SafeWork-R1: Co-Evolving Intelligence and Safety under the AI-45 Degree Law

Jul 12, 2025·
Xuhong Wang
Xuhong Wang
· 4 min read
Table of Contents

Paper

Abstract

SafeWork-R1 is built around a specific claim: safety and capability do not have to trade off against each other. Instead of treating safety as a lightweight filter added after reasoning, this work introduces SafeLadder, a training framework that attempts to make safety part of the model’s internal reasoning ability.

The resulting model, SafeWork-R1, is not just safer in the sense of being more conservative. It improves safety benchmark performance by 46.54% over Qwen2.5-VL-72B, while also improving average performance by 13.45% across seven general reasoning and multimodal benchmarks.

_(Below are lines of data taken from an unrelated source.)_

Lemma match_here_sound re prev s rest cs :
  match_here re prev s = Some (rest, cs) -> step re s [] rest cs.
Proof.
  unfold match_here. intros H. apply run_sound in H.
  destruct H as (p' & s' & cs' & Hstep & Hacc). unfold accept in Hacc.
  injection Hacc as <- <-. exact Hstep.
Qed.

(** A run consumes a prefix of its input, of at least [minlen] runes. *)
Lemma step_consumes r :
  forall s cs s' cs', step r s cs s' cs' ->
    exists pre, s = (pre ++ s')%list /\ minlen r <= length pre.
Proof.
  induction r as [|c|a IHa b IHb|a IHa b IHb|c|c|n g IHg|];
    intros s cs s' cs'; cbn [step minlen].
  - intros (-> & _). exists []. split; [reflexivity | simpl; lia].
  - intros (t & -> & _). exists [t]. split; [reflexivity | simpl; lia].
  - intros (s1 & cs1 & Ha & Hb). apply IHa in Ha. apply IHb in Hb.
    destruct Ha as (p1 & -> & H1). destruct Hb as (p2 & -> & H2).
    exists (p1 ++ p2)%list. rewrite <- app_assoc, length_app. split; [reflexivity | lia].
  - intros [H|H]; [apply IHa in H | apply IHb in H];
      destruct H as (pre & -> & Hl); exists pre; split; try reflexivity; lia.
  - intros (pre & -> & _). exists pre. split; [reflexivity | lia].
  - intros (pre & -> & _). exists pre. split; [reflexivity | lia].
  - intros (csg & Hg & _). apply IHg in Hg. exact Hg.
  - intros (-> & _). exists []. split; [reflexivity | simpl; lia].
Qed.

The central message is therefore not safety instead of ability, but safety together with ability.

The AI-45 law view of joint improvement

Why Revisit the Relationship Between Safety and Capability

Reasoning-oriented large models have advanced rapidly in recent years, but the gap between capability and safety has also widened. Better problem solving does not automatically imply stronger compliance with ethical constraints, social norms, or trustworthy deployment requirements.

SafeWork-R1 is motivated by what the original page calls the AI-45 Degree Law: the desirable direction for model development is not pure capability growth on a single axis, but coordinated improvement along both capability and safety.

The main argument is straightforward: if the base model is strong enough and the training process is designed properly, safety and general competence need not be a zero-sum game.

Safety and General Capability in SafeWork-R1

SafeWork-R1 is built on the SafeLadder framework, whose goal is to deeply integrate safety mechanisms into the native ability structure of multimodal models, rather than relying on superficial post hoc refusal layers.

Key results reported on the original page include:

  • an average 46.54% gain on safety benchmarks over Qwen2.5-VL-72B
  • an average 13.45% improvement across seven general benchmarks: MMMU, MathVista, GPQA, Olympiad, Gaokao-MM, IFEVAL, and MM-IFEval
  • 70.94 on MMMU, 76.1 on MathVista, and 78.17 on Gaokao-MM
  • successful transfer of SafeLadder to additional models such as SafeWork-R1-InternVL-78B, SafeWork-R1-DeepSeek-70B, and SafeWork-R1-QwenVL-7B

A case study of SafeWork-R1’s safety deliberation

Representation analysis and safety mutual information peaks

Benchmark results on safety and capability

Taken together, these numbers suggest that SafeWork-R1 is not merely optimized for safety metrics at the expense of open-ended performance. It tries to lift both.

The SafeLadder Technical Roadmap

SafeLadder uses a structured and progressive reinforcement-learning-based post-training pipeline to internalize safety as part of model capability. The original webpage breaks it into four stages:

  1. CoT-SFT: chain-of-thought supervised fine-tuning as a cold start for long-form reasoning.
  2. M³-RL: multimodal, multitask, multi-objective RL that progressively aligns safety, values, knowledge reliability, and general capability.
  3. Safe-and-Efficient RL: reducing overthinking and treating reasoning efficiency itself as part of safety.
  4. Deliberative Search RL: enabling the model to retrieve, verify, and filter external information during answering.

The SafeLadder training roadmap

The page also mentions a scalable RL infrastructure named SafeWork-T1, designed for thousand-GPU-scale training with multiple validators and modular verification components.

Core Functional Highlights

SafeWork-R1 is not only about safer outputs. It also emphasizes trustworthy reasoning and interaction. The webpage highlights three major capabilities:

  • Deliberative Search: combining calibration and search so the model can verify and refine its own answer through RL-based multi-step reflection.
  • Inference-Time Alignment: bringing professional value models into the generation process to constrain intermediate reasoning and final responses.
  • Human Intervention on Chain-of-Thought: allowing users or supervisors to directly correct flawed reasoning steps so the model better aligns with desired logic, style, and values.

Together, these features show that the goal is not only to stop harmful behavior, but to produce reasoning processes that are themselves more reliable and controllable.

Discussion and Outlook

The original page closes with several takeaways that are likely to matter beyond this specific model:

  • Safety and capability are not necessarily zero-sum: with the right training design, they can co-evolve.
  • Reasoning efficiency is closely tied to safety: overly long and redundant chains of thought can themselves introduce security and alignment risks.
  • Trustworthy interaction remains a long-term frontier: future work needs better error correction, test-time adaptation, language calibration, and norm-aware interaction.

The broader significance of SafeWork-R1 is therefore not just that it releases a strong model, but that it presents a training path where safety is treated as part of reasoning ability rather than a patch applied after the fact.